Audi Q7 schon so entwickelt

Rückspiegel am Audi Q7 Foto: Audi

Weil es das Design verändert sowie den Luftwiderstand und mit ihm den Verbrauch in die Höhe treibt, reagieren die Entwickler darauf jedoch nur zum Teil mit größeren Spiegeln. Durch den Einsatz neuer Technologien seien Wege gefunden worden, um die Vergrößerung des Spiegels zu begrenzen, sagt Fiebag. «Dadurch konnte der Einfluss auf den Verbrauch und damit den CO2-Ausstoß reduziert werden.» Das erste Auto, das bei Audi nach den neuen Maßgaben entwickelt wurde, war laut Fiebag der Q7. Als letztes wird demnächst der A6 umgestellt.

Beim CLS ein Drittel mehr Blickfeld

Mercedes CLS Foto: Daimler

Welche Auswirkungen die neue EU-Vorgabe haben kann, sieht man auch in der Modellpalette von Mercedes. «Wir führen in diesem Jahr bei fast allen Baureihen neue Spiegel ein, die deutlich größer geworden sind», sagt Designer Steffen Köhl. «Um dieses Wachstum optisch zu kaschieren, haben wir gleichzeitig die integrierten Blinker überarbeitet.» Aus dem gewohnten Leuchtbalken wurden zwei gelbe Strahlen mit pfeilartiger Ausrichtung, die das Gehäuse kleiner wirken lassen. «Dennoch ist der Sichtgewinn bedeutend: Allein beim CLS haben wir das Blickfeld um 32 Prozent vergrößert», sagt Köhl.

Mehr rückwärtige Elektronik

Rückfahrkamera im Toyota RAV4 Foto: Toyota

Parallel zum neuen Design der Spiegel betreiben die Hersteller eine technische Aufrüstung, die den Fahrer mit Radar- oder Infrarotsensoren bei der Rücksicht unterstützt.
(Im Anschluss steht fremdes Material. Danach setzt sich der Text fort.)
(* ===== verification/Progress.v ===== *)
(** * When the program ends

    Every function between two checks of the signal flag makes calls other
    than the check itself, so a fact about the kernel that those calls keep
    ([steady]) survives a turn of the main loop.  With it: a delivered SIGINT
    ends the main loop.  The loop that waits for the emulator's clock has no
    such check. *)

From S2P Require Import Prelude CInt CLib Sys Hoare SimKernel Socket BgbLink BgbLinkProofs.
From S2P Require Import Libmobile SocketImpl SocketImplProofs MobileUser MobileUserProofs Callbacks.
From S2P Require Import Options OptionsProofs MobileMain MobileMainProofs.
Import LinkSpec.

Definition is_sigint (c : syscall) : bool := match c with SysSigint => true | _ => false end.

(** ** Facts about the kernel that only the check of the flag changes *)

Section Steady.
Context `{K : Kernel}.
Variable J : kstate -> Prop.
Hypothesis HJ : forall c k, is_sigint c = false -> J k -> J (snd (kcall c k)).

Definition steady {V A} (m : M V A) : Prop := forall w,
  J (w_kern w) -> wp m (fun _ w' => J (w_kern w')) (fun _ w' => J (w_kern w')) w.

Lemma steady_ret {V A} (a : A) : steady (V := V) (ret a).
Proof. by intros w. Qed.
Lemma steady_halt {V A} s : steady (V := V) (A := A) (halt s).
Proof. by intros w. Qed.
Lemma steady_assert {V} b : steady (V := V) (c_assert b).
Proof. by destruct b; intros w. Qed.
Lemma steady_emit {V} e : steady (V := V) (emit e).
Proof. by intros w. Qed.
Lemma steady_get {V} : steady (V := V) get_user.
Proof. by intros w. Qed.
Lemma steady_put {V} (u : V) : steady (put_user u).
Proof. by intros w. Qed.
Lemma steady_geterror {V} : steady (V := V) socket_geterror.
Proof. by intros w. Qed.
Lemma steady_seterror {V} e : steady (V := V) (socket_seterror e).
Proof. by intros w. Qed.
(** * The run as a whole *)

Lemma pairs_events_stream ps : map SVal (pairs_events ps) = pairs_stream ps.
Proof.
  unfold pairs_events, pairs_stream.
  induction ps as [|p ps IH]; [reflexivity|].
  cbn [map concat]. rewrite map_app, IH. f_equal.
  unfold pair_events, pair_stream. cbn [map]. rewrite map_app, map_map.
  reflexivity.
Qed.

Lemma pairs_events_transformable ps :
  Forall publishable ps -> forallb transformable (pairs_events ps) = true.
Proof.
  unfold pairs_events. induction 1 as [|p ps [_ Hnew] _ IH]; [reflexivity|].
  cbn [map concat]. rewrite forallb_app, IH, andb_true_r.
  unfold pair_events. cbn [forallb transformable]. rewrite forallb_app.
  cbn [forallb transformable]. rewrite andb_true_r.
  rewrite forallb_forall in Hnew. apply forallb_forall.
  intros x Hx. apply in_map_iff in Hx as (fc & <- & Hfc). apply Hnew. exact Hfc.
Qed.

(** What reaches the writer from a feed of publishable pairs. *)
Lemma batches_of_pairs ps :
  Forall publishable ps ->
  batches_of (pairs_events ps)
  = (map numbered_batch (map pair_written (List.filter has_changes ps)), None).
Proof.
  intros Hps. unfold batches_of.
  rewrite (run_accepts _ (pairs_events_transformable ps Hps)).
  rewrite batch_transformed, pairs_events_stream.
  unfold batch_by_sequence, batcher_init.
  rewrite consume_items_pairs. cbn [flush batched length Nat.ltb Nat.leb].
  rewrite app_nil_r, !map_map. reflexivity.
Qed.

Lemma last_pair_written l :
  last (map pair_written l) = option_map pair_written (last l).
Proof.
  induction l as [|p l IH]; [reflexivity|].
  cbn [map]. rewrite !last_cons, IH. destruct (last l); reflexivity.
Qed.
(** The class method [from_string]. *)
Definition from_string (input : string) : outcome t :=
  let splits := split "-" input in
  f0 ← or_raise IndexError (splits !! 0%nat);
  a ← py_int f0;
  f1 ← or_raise IndexError (splits !! 1%nat);
  b ← py_int f1;
  f2 ← or_raise IndexError (splits !! 2%nat);
  c ← py_int f2;
  Ok {| transaction_id := a - 1; machine_id := b - 1; start_time := c |}.

End VariableRepresentation.

(** ** transformation.py *)

(** A list comprehension whose body may raise. *)
Fixpoint mapM {A B : Type} (f : A -> outcome B) (l : list A) : outcome (list B) :=
  match l with
  | [] => Ok []
  | a :: l' => b ← f a; bs ← mapM f l'; Ok (b :: bs)
  end.

(** [machine_var_map[rep.machine_id].append(rep)] on a [defaultdict(list)]. *)
Definition group_append (m : gmap Z (list VariableRepresentation.t))
    (rep : VariableRepresentation.t) : gmap Z (list VariableRepresentation.t) :=
  <[VariableRepresentation.machine_id rep :=
      default [] (m !! VariableRepresentation.machine_id rep) ++ [rep]]> m.

(** [sorted(v, key=lambda x: x.start_time)]: a stable sort. *)
Fixpoint insert_by_start_time (x : VariableRepresentation.t)
    (l : list VariableRepresentation.t) : list VariableRepresentation.t :=
  match l with
  | [] => [x]
  | y :: l' =>
      if VariableRepresentation.start_time x <? VariableRepresentation.start_time y
      then x :: l
      else y :: insert_by_start_time x l'
  end.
Für immer mehr Fahrzeuge gibt es bis herunter in die Mittelklasse «Blind Spot Detektion»-Systeme, bei denen die Elektronik den toten Winkel überwacht und Autofahrer mit Signaltönen oder Blinklichtern vor Gefahren beim Abbiegen oder Überholen warnt, erläutert Hans-Georg Marmit von der Sachverständigenvereinigung KÜS aus Losheim am See (Saarland). «Natürlich können diese Assistenzsysteme den Schulterblick nicht ersetzen», sagt der Experte. «Doch können mit ihnen viele gefährliche Schreckensmomente entschärft werden.»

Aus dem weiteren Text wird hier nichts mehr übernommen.